[Stored data entries]
○ ○ ○ ○

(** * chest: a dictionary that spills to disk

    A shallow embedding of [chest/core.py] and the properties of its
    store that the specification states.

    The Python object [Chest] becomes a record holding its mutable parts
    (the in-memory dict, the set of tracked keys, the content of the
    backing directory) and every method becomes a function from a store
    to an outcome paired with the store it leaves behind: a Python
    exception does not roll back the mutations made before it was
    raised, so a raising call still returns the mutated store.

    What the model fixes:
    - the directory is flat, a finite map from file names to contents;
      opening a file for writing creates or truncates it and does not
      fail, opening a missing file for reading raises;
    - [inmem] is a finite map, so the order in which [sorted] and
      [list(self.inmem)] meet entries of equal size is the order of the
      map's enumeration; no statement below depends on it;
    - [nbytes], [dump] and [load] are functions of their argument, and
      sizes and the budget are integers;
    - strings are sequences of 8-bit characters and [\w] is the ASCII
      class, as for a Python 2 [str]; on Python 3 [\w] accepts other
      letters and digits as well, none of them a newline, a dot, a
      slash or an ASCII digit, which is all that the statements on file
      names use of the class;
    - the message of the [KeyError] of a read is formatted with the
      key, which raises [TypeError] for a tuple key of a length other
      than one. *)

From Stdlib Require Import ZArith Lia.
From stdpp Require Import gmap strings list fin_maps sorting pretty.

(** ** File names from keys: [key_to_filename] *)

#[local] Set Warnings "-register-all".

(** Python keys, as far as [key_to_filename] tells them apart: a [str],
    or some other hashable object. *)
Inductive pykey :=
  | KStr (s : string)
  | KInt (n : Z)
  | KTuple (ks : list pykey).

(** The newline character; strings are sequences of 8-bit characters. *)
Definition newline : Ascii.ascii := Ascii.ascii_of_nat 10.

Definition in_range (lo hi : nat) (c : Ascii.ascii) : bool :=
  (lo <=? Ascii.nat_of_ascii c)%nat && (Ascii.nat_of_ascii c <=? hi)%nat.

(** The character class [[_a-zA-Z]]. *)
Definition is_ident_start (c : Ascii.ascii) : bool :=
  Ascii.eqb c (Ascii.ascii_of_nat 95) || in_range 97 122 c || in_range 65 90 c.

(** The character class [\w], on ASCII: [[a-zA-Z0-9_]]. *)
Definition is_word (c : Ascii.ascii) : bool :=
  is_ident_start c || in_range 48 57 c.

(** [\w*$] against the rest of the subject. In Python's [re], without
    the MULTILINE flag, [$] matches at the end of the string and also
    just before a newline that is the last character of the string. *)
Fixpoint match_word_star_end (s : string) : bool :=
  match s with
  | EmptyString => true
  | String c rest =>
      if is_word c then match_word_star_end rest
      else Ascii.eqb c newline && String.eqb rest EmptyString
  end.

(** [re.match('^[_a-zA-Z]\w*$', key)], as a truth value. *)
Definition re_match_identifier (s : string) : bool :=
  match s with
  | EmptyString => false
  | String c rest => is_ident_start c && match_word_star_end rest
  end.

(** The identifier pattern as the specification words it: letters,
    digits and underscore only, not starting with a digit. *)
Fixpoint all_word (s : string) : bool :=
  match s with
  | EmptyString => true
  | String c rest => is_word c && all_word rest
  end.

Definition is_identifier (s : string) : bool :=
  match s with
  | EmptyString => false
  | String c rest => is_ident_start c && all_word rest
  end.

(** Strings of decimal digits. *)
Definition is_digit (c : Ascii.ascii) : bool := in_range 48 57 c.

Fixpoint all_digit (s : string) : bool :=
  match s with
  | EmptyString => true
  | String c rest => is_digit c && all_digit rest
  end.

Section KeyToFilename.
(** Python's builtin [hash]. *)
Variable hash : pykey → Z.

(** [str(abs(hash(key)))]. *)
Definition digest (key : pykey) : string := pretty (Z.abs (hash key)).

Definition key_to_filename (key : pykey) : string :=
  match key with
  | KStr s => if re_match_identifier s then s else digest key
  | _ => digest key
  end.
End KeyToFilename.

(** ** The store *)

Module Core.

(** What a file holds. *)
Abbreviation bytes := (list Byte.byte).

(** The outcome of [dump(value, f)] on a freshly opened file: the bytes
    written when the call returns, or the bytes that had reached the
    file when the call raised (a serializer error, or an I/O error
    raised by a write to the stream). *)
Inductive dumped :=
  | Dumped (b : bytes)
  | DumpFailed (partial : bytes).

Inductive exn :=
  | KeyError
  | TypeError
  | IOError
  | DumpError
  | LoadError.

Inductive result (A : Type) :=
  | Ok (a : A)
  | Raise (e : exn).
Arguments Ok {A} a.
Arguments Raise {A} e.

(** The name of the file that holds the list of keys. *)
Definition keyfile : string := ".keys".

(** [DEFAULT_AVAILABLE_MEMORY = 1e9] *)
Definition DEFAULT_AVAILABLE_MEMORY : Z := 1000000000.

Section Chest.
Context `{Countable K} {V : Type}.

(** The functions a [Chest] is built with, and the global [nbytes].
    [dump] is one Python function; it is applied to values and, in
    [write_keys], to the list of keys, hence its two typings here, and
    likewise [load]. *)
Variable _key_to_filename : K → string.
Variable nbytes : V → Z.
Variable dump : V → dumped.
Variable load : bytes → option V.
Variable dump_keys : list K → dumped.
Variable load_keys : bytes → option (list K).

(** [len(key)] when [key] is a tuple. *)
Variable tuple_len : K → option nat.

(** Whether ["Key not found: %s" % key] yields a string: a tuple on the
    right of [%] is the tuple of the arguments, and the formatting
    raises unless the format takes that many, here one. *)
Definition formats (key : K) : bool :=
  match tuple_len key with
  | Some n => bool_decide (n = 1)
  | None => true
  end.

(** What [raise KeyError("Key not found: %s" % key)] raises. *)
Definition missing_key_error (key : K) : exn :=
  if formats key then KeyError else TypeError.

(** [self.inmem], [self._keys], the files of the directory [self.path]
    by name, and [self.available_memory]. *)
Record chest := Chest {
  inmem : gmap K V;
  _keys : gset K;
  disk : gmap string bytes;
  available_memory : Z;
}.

○ ○ ○ ○

◆ **Your assignment**
Output each entry once again, exactly as shown above.

◆ **Answer to the problem**
(** * chest: a dictionary that spills to disk

    A shallow embedding of [chest/core.py] and the properties of its
    store that the specification states.

    The Python object [Chest] becomes a record holding its mutable parts
    (the in-memory dict, the set of tracked keys, the content of the
    backing directory) and every method becomes a function from a store
    to an outcome paired with the store it leaves behind: a Python
    exception does not roll back the mutations made before it was
    raised, so a raising call still returns the mutated store.

    What the model fixes:
    - the directory is flat, a finite map from file names to contents;
      opening a file for writing creates or truncates it and does not
      fail, opening a missing file for reading raises;
    - [inmem] is a finite map, so the order in which [sorted] and
      [list(self.inmem)] meet entries of equal size is the order of the
      map's enumeration; no statement below depends on it;
    - [nbytes], [dump] and [load] are functions of their argument, and
      sizes and the budget are integers;
    - strings are sequences of 8-bit characters and [\w] is the ASCII
      class, as for a Python 2 [str]; on Python 3 [\w] accepts other
      letters and digits as well, none of them a newline, a dot, a
      slash or an ASCII digit, which is all that the statements on file
      names use of the class;
    - the message of the [KeyError] of a read is formatted with the
      key, which raises [TypeError] for a tuple key of a length other
      than one. *)

From Stdlib Require Import ZArith Lia.
From stdpp Require Import gmap strings list fin_maps sorting pretty.

(** ** File names from keys: [key_to_filename] *)

#[local] Set Warnings "-register-all".

(** Python keys, as far as [key_to_filename] tells them apart: a [str],
    or some other hashable object. *)
Inductive pykey :=
  | KStr (s : string)
  | KInt (n : Z)
  | KTuple (ks : list pykey).

(** The newline character; strings are sequences of 8-bit characters. *)
Definition newline : Ascii.ascii := Ascii.ascii_of_nat 10.

Definition in_range (lo hi : nat) (c : Ascii.ascii) : bool :=
  (lo <=? Ascii.nat_of_ascii c)%nat && (Ascii.nat_of_ascii c <=? hi)%nat.

(** The character class [[_a-zA-Z]]. *)
Definition is_ident_start (c : Ascii.ascii) : bool :=
  Ascii.eqb c (Ascii.ascii_of_nat 95) || in_range 97 122 c || in_range 65 90 c.

(** The character class [\w], on ASCII: [[a-zA-Z0-9_]]. *)
Definition is_word (c : Ascii.ascii) : bool :=
  is_ident_start c || in_range 48 57 c.

(** [\w*$] against the rest of the subject. In Python's [re], without
    the MULTILINE flag, [$] matches at the end of the string and also
    just before a newline that is the last character of the string. *)
Fixpoint match_word_star_end (s : string) : bool :=
  match s with
  | EmptyString => true
  | String c rest =>
      if is_word c then match_word_star_end rest
      else Ascii.eqb c newline && String.eqb rest EmptyString
  end.

(** [re.match('^[_a-zA-Z]\w*$', key)], as a truth value. *)
Definition re_match_identifier (s : string) : bool :=
  match s with
  | EmptyString => false
  | String c rest => is_ident_start c && match_word_star_end rest
  end.

(** The identifier pattern as the specification words it: letters,
    digits and underscore only, not starting with a digit. *)
Fixpoint all_word (s : string) : bool :=
  match s with
  | EmptyString => true
  | String c rest => is_word c && all_word rest
  end.

Definition is_identifier (s : string) : bool :=
  match s with
  | EmptyString => false
  | String c rest => is_ident_start c && all_word rest
  end.

(** Strings of decimal digits. *)
Definition is_digit (c : Ascii.ascii) : bool := in_range 48 57 c.

Fixpoint all_digit (s : string) : bool :=
  match s with
  | EmptyString => true
  | String c rest => is_digit c && all_digit rest
  end.

Section KeyToFilename.
(** Python's builtin [hash]. *)
Variable hash : pykey → Z.

(** [str(abs(hash(key)))]. *)
Definition digest (key : pykey) : string := pretty (Z.abs (hash key)).

Definition key_to_filename (key : pykey) : string :=
  match key with
  | KStr s => if re_match_identifier s then s else digest key
  | _ => digest key
  end.
End KeyToFilename.

(** ** The store *)

Module Core.

(** What a file holds. *)
Abbreviation bytes := (list Byte.byte).

(** The outcome of [dump(value, f)] on a freshly opened file: the bytes
    written when the call returns, or the bytes that had reached the
    file when the call raised (a serializer error, or an I/O error
    raised by a write to the stream). *)
Inductive dumped :=
  | Dumped (b : bytes)
  | DumpFailed (partial : bytes).

Inductive exn :=
  | KeyError
  | TypeError
  | IOError
  | DumpError
  | LoadError.

Inductive result (A : Type) :=
  | Ok (a : A)
  | Raise (e : exn).
Arguments Ok {A} a.
Arguments Raise {A} e.

(** The name of the file that holds the list of keys. *)
Definition keyfile : string := ".keys".

(** [DEFAULT_AVAILABLE_MEMORY = 1e9] *)
Definition DEFAULT_AVAILABLE_MEMORY : Z := 1000000000.

Section Chest.
Context `{Countable K} {V : Type}.

(** The functions a [Chest] is built with, and the global [nbytes].
    [dump] is one Python function; it is applied to values and, in
    [write_keys], to the list of keys, hence its two typings here, and
    likewise [load]. *)
Variable _key_to_filename : K → string.
Variable nbytes : V → Z.
Variable dump : V → dumped.
Variable load : bytes → option V.
Variable dump_keys : list K → dumped.
Variable load_keys : bytes → option (list K).

(** [len(key)] when [key] is a tuple. *)
Variable tuple_len : K → option nat.

(** Whether ["Key not found: %s" % key] yields a string: a tuple on the
    right of [%] is the tuple of the arguments, and the formatting
    raises unless the format takes that many, here one. *)
Definition formats (key : K) : bool :=
  match tuple_len key with
  | Some n => bool_decide (n = 1)
  | None => true
  end.

(** What [raise KeyError("Key not found: %s" % key)] raises. *)
Definition missing_key_error (key : K) : exn :=
  if formats key then KeyError else TypeError.

(** [self.inmem], [self._keys], the files of the directory [self.path]
    by name, and [self.available_memory]. *)
Record chest := Chest {
  inmem : gmap K V;
  _keys : gset K;
  disk : gmap string bytes;
  available_memory : Z;
}.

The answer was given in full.